Exercise objective: Looking at the listing below, give the number of lines in which the string "fits" appears, and add nothing else.

————————

(** X17: what [DWMAKNetEncoder.__init__] builds.  With
    n = len(depths) // 2 and dims = feat_size[2:], all the list reads of the
    constructor succeed exactly when feat_size has at least three entries
    and either n = 0 or dims, depths and dpr (of length sum(depths)) all
    have at least n + 2 entries; otherwise it raises [IndexError] (so it
    does for two depths).  When they succeed there are 2n stages and 2n - 1
    downsamplings; stage s reads position s of the three lists for s < n,
    but position s - n + 2 for s >= n, and a downsampling follows every
    stage but the last. *)
Theorem DWMAKNetEncoder_init_outcome (depths feat_size : list nat) :
  let n := length depths / 2 in
  let dims := skipn 2 feat_size in
  let fits :=
    3 <= length feat_size /\
    (n = 0 \/ (n + 2 <= length dims /\ n + 2 <= length depths /\
               n + 2 <= list_sum depths)) in
  (fits ->
   exists e,
     DWMAKNetEncoder_init depths feat_size = Ok e /\
     enc_num_layers e = n /\
     enc_layers e
     = map (fun s => BlockArgs (nth s dims 0) (nth s depths 0) s)
           (seq 0 n ++ seq 2 n) /\
     enc_downsamples e = map (fun s => nth s dims 0) (seq 0 n ++ seq 2 (n - 1)) /\
     length (enc_layers e) = 2 * n /\
     length (enc_downsamples e) = 2 * n - 1) /\
  (~ fits -> DWMAKNetEncoder_init depths feat_size = Raise IndexError).
Proof.
  intros n dims fits; unfold fits; clear fits.
  assert (Ldpr : length (seq 0 (list_sum depths)) = list_sum depths)
    by apply length_seq.
  assert (Ldims : length dims = length feat_size - 2)
    by (unfold dims; apply length_skipn).
  split.
  - intros [Hf Hn].
    assert (All : forall shift, shift <= 2 ->
               Forall (fun i => i + shift < length dims /\
                                i + shift < length depths /\
                                i + shift < length (seq 0 (list_sum depths)))
                      (seq 0 n)).
    { intros shift Hs; apply Forall_forall; intros i Hi.
      apply in_seq in Hi; rewrite Ldpr.
      destruct Hn as [Hn|Hn]; lia. }
    unfold DWMAKNetEncoder_init; fold n; fold dims.
    rewrite (@item_Ok _ feat_size 1 0), (@item_Ok _ feat_size 2 0) by lia.
    cbn [bind].
    rewrite (@encoder_loop_Ok 0 (Z.of_nat n) dims depths _ (seq 0 n)
               (All 0 (Nat.le_0_l 2)));
      cbn [bind fst snd app].
    rewrite (@encoder_loop_Ok 2 (Z.of_nat n - 1) dims depths _ (seq 0 n)
               (All 2 (le_n 2)));
      cbn [bind fst snd].
    eexists; split; [reflexivity|]; cbn [enc_num_layers enc_layers enc_downsamples].
    rewrite filter_seq_below, filter_seq_last.
    assert (E1 : map (fun i => BlockArgs (nth (i + 0) dims 0) (nth (i + 0) depths 0)
                                         (nth (i + 0) (seq 0 (list_sum depths)) 0))
                     (seq 0 n)
                 = map (fun s => BlockArgs (nth s dims 0) (nth s depths 0) s)
                       (seq 0 n)).
    { apply map_ext_in; intros i Hi; apply in_seq in Hi.
      rewrite Nat.add_0_r, seq_nth; [reflexivity|].
      destruct Hn as [Hn|Hn]; lia. }
    assert (E2 : map (fun i => BlockArgs (nth (i + 2) dims 0) (nth (i + 2) depths 0)
                                         (nth (i + 2) (seq 0 (list_sum depths)) 0))
                     (seq 0 n)
                 = map (fun s => BlockArgs (nth s dims 0) (nth s depths 0) s)
                       (seq 2 n)).
    { rewrite seq_from_2, map_map; apply map_ext_in; intros i Hi.
      apply in_seq in Hi; rewrite seq_nth; [reflexivity|].
      destruct Hn as [Hn|Hn]; lia. }
    assert (E3 : map (fun i => nth (i + 0) dims 0) (seq 0 n)
                 = map (fun s => nth s dims 0) (seq 0 n))
      by (apply map_ext; intros i; now rewrite Nat.add_0_r).
    assert (E4 : map (fun i => nth (i + 2) dims 0) (seq 0 (n - 1))
                 = map (fun s => nth s dims 0) (seq 2 (n - 1)))
      by now rewrite seq_from_2, map_map.
    rewrite E1, E2, E3, E4, <- !map_app.
    repeat split; rewrite length_map, length_app, !length_seq; lia.
  - intros Hnot.
    unfold DWMAKNetEncoder_init; fold n; fold dims.
    destruct (Nat.lt_ge_cases 1 (length feat_size)) as [H1|H1];
      [|now rewrite (@item_Raise _ feat_size _ H1)].
    rewrite (@item_Ok _ feat_size _ 0 H1); cbn [bind].
    destruct (Nat.lt_ge_cases 2 (length feat_size)) as [H2|H2];
      [|now rewrite (@item_Raise _ feat_size _ H2)].
    rewrite (@item_Ok _ feat_size _ 0 H2); cbn [bind].
    assert (Hn : 1 <= n) by (destruct (Nat.eq_dec n 0); [exfalso|]; lia).
    assert (Hbad : length dims < n + 2 \/ length depths < n + 2 \/
                   list_sum depths < n + 2) by lia.
    destruct (Nat.le_gt_cases n (length dims)) as [A1|A1];
      [destruct (Nat.le_gt_cases n (length depths)) as [A2|A2];
       [destruct (Nat.le_gt_cases n (list_sum depths)) as [A3|A3]|]|].
    + rewrite encoder_loop_Ok
        by (apply Forall_forall; intros i Hi; apply in_seq in Hi;
            rewrite Ldpr; lia).
      cbn [bind fst snd].
      rewrite encoder_loop_Raise; [reflexivity|].
      apply Exists_exists; exists (n - 1); split; [apply in_seq; lia|].
      rewrite Ldpr; lia.
    + rewrite encoder_loop_Raise; [reflexivity|].
      apply Exists_exists; exists (n - 1); split; [apply in_seq; lia|].
      rewrite Ldpr; lia.
    + rewrite encoder_loop_Raise; [reflexivity|].
      apply Exists_exists; exists (n - 1); split; [apply in_seq; lia|].
      rewrite Ldpr; lia.
    + rewrite encoder_loop_Raise; [reflexivity|].
      apply Exists_exists; exists (n - 1); split; [apply in_seq; lia|].
      rewrite Ldpr; lia.
Qed.

Example DWMAKNetEncoder_init_default :
  DWMAKNetEncoder_init [1; 2; 2; 2] [24; 48; 96; 192; 384; 768]
  = Ok (EncoderModules 2
          [BlockArgs 96 1 0; BlockArgs 192 2 1; BlockArgs 384 2 2; BlockArgs 768 2 3]
          [96; 192; 384]).
Proof. reflexivity. Qed.

Example DWMAKNetEncoder_init_two_depths :
  DWMAKNetEncoder_init [4; 4] [24; 48; 96; 192; 384; 768] = Raise IndexError.
Proof. reflexivity. Qed.

(** * The skips of the network *)

Lemma encoder_stages_length {T : Type} (net : encoder_net T)
      (layers : list (T -> result T)) :
  forall s x x_ret out,
    encoder_stages net s layers x x_ret = Ok out ->
    length out = length x_ret + length layers /\
    firstn (length x_ret) out = x_ret.
Proof.
  induction layers as [|layer rest IH]; intros s x x_ret out E;
    cbn [encoder_stages] in E.
  - injection E as <-; split; [cbn; lia | apply firstn_all].
  - apply bind_Ok in E; destruct E as (x1 & _ & E).
    apply bind_Ok in E; destruct E as (x2 & _ & E).
    apply IH in E; destruct E as [El Ef].
    rewrite length_app in El, Ef; cbn [length] in *; split; [lia|].
    replace (length x_ret) with (Nat.min (length x_ret) (length x_ret + 1)) by lia.
    rewrite <- firstn_firstn, Ef, firstn_app, Nat.sub_diag, firstn_all.
    apply app_nil_r.
Qed.

Lemma item_neg_Ok {X : Type} (l : list X) (k : nat) (v : X) :
  item_neg l k = Ok v -> k <= length l.
Proof.
  unfold item_neg; destruct (Nat.leb_spec k (length l)); [auto | discriminate].
Qed.

Lemma item_neg_app {X : Type} (pre l : list X) (k : nat) :
  1 <= k -> k <= length l -> item_neg (pre ++ l) k = item_neg l k.
Proof.
  intros H1 Hk; unfold item_neg, item; rewrite length_app.
  destruct (Nat.leb_spec k (length pre + length l)); [|lia].
  destruct (Nat.leb_spec k (length l)); [|lia].
  rewrite nth_error_app2 by lia.
  replace (length pre + length l - k - length pre) with (length l - k) by lia.
  reflexivity.
Qed.

Lemma decoder_needs_six {T : Type} (net : decoder_net T)
      (deep_supervision : bool) (skips : list T) (r : T + list T) :
  DWMAKNetDecoder_forward net deep_supervision skips = Ok r ->
  6 <= length skips.
Proof.
  intros E; unfold DWMAKNetDecoder_forward in E.
  do 9 (apply bind_Ok in E; destruct E as (? & _ & E)).
  apply bind_Ok in E; destruct E as (last & E1 & E).
  unfold decoder_stage in E1.
  apply bind_Ok in E1; destruct E1 as (u & _ & E1).
  apply bind_Ok in E1; destruct E1 as (skip & Es & _).
  exact (item_neg_Ok _ _ Es).
Qed.

(** X18: [DWMAKNetDecoder.forward], whatever its sub-modules compute.  If
    it returns, it was given at least six skips; with deep supervision it
    returns a list of exactly four outputs, without it a single tensor; and
    it reads the last six skips only: skips put in front of them change
    nothing. *)
Theorem DWMAKNetDecoder_reads_six_skips {T : Type} (net : decoder_net T)
        (deep_supervision : bool) (skips : list T) :
  (forall r, DWMAKNetDecoder_forward net deep_supervision skips = Ok r ->
             6 <= length skips /\
             if deep_supervision
             then exists o0 o1 o2 o3, r = inr [o0; o1; o2; o3]
             else exists o, r = inl o) /\
  (6 <= length skips ->
   forall more,
     DWMAKNetDecoder_forward net deep_supervision (more ++ skips)
     = DWMAKNetDecoder_forward net deep_supervision skips).
Proof.
  split.
  - intros r E; split; [exact (decoder_needs_six _ _ _ E)|].
    unfold DWMAKNetDecoder_forward in E.
    do 10 (apply bind_Ok in E; destruct E as (? & _ & E)).
    apply bind_Ok in E; destruct E as (segs & Esegs & E).
    apply bind_Ok in E; destruct E as (final & _ & E).
    destruct deep_supervision; cbn [negb] in E.
    + cbn [mapM] in Esegs.
      apply bind_Ok in Esegs; destruct Esegs as (o0 & _ & Esegs).
      apply bind_Ok in Esegs; destruct Esegs as (t0 & Esegs & Eq0).
      apply bind_Ok in Esegs; destruct Esegs as (o1 & _ & Esegs).
      apply bind_Ok in Esegs; destruct Esegs as (t1 & Esegs & Eq1).
      apply bind_Ok in Esegs; destruct Esegs as (o2 & _ & Esegs).
      apply bind_Ok in Esegs; destruct Esegs as (t2 & Esegs & Eq2).
      injection Esegs as <-; injection Eq2 as <-; injection Eq1 as <-;
        injection Eq0 as <-.
      injection E as <-; cbn [app rev]; eauto.
    + apply bind_Ok in E; destruct E as (o & _ & E).
      injection E as <-; eauto.
  - intros H6 more; unfold DWMAKNetDecoder_forward, decoder_stage.
    now rewrite !(@item_neg_app T more skips) by (cbn; lia).
Qed.

(** X19: the skips of [DWMAKNet.forward], whatever the sub-modules compute.
    When [DWMAKNetEncoder.forward] returns, it returns
    len(self.layers) + 2 tensors, the first of which is its input; and when
    the whole network returns, the encoder has at least four stages.  With
    exactly four stages (the configuration of [get_dwmaknet_from_plans]) the
    skip [skips[-6]] of the last decoder stage is the input image itself. *)
Theorem DWMAKNet_skips {T : Type} (encoder : encoder_net T)
        (decoder : decoder_net T) (deep_supervision : bool) (x : T) :
  (forall skips,
      DWMAKNetEncoder_forward encoder x = Ok skips ->
      length skips = length (en_layers encoder) + 2 /\
      item skips 0 = Ok x /\
      (length (en_layers encoder) = 4 -> item_neg skips 6 = Ok x)) /\
  (forall r,
      DWMAKNet_forward encoder decoder deep_supervision x = Ok r ->
      4 <= length (en_layers encoder)).
Proof.
  assert (Enc : forall skips,
             DWMAKNetEncoder_forward encoder x = Ok skips ->
             length skips = length (en_layers encoder) + 2 /\
             item skips 0 = Ok x).
  { intros skips E; unfold DWMAKNetEncoder_forward in E.
    apply bind_Ok in E; destruct E as (x1 & _ & E).
    apply bind_Ok in E; destruct E as (x2 & _ & E).
    apply encoder_stages_length in E; cbn [app length] in E.
    destruct E as [El Ef]; split; [lia|].
    destruct skips as [|a skips]; [discriminate|].
    injection Ef as -> _; reflexivity. }
  split.
  - intros skips E; destruct (Enc skips E) as [El E0].
    split; [exact El|]; split; [exact E0|].
    intros H4; unfold item_neg; rewrite El, H4; cbn [Nat.leb plus Nat.sub].
    exact E0.
  - intros r E; unfold DWMAKNet_forward in E.
    apply bind_Ok in E; destruct E as (skips & Es & E).
    destruct (Enc skips Es) as [El _].
    pose proof (decoder_needs_six _ _ _ E); lia.
Qed.

(** A network of four stages whose sub-modules count their calls: every
    module adds one to the number it is given and a fusion adds its two
    arguments. *)
Example DWMAKNet_forward_example :
  let step := fun n : nat => Ok (S n) in
  let encoder := EncoderNet step step (fun n => n) [step; step; step; step]
                            [step; step; step] in
  let decoder := DecoderNet step (fun _ a b => Ok (a + b)) (fun _ => step)
                            (fun _ n => Ok n) [step; step; step; step] in
  DWMAKNetEncoder_forward encoder 0 = Ok [0; 1; 3; 5; 7; 9] /\
  DWMAKNet_forward encoder decoder true 0 = Ok (inr [36; 34; 31; 26]) /\
  DWMAKNet_forward encoder decoder false 0 = Ok (inl 36).
Proof. repeat split. Qed.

————————

Answer space: 4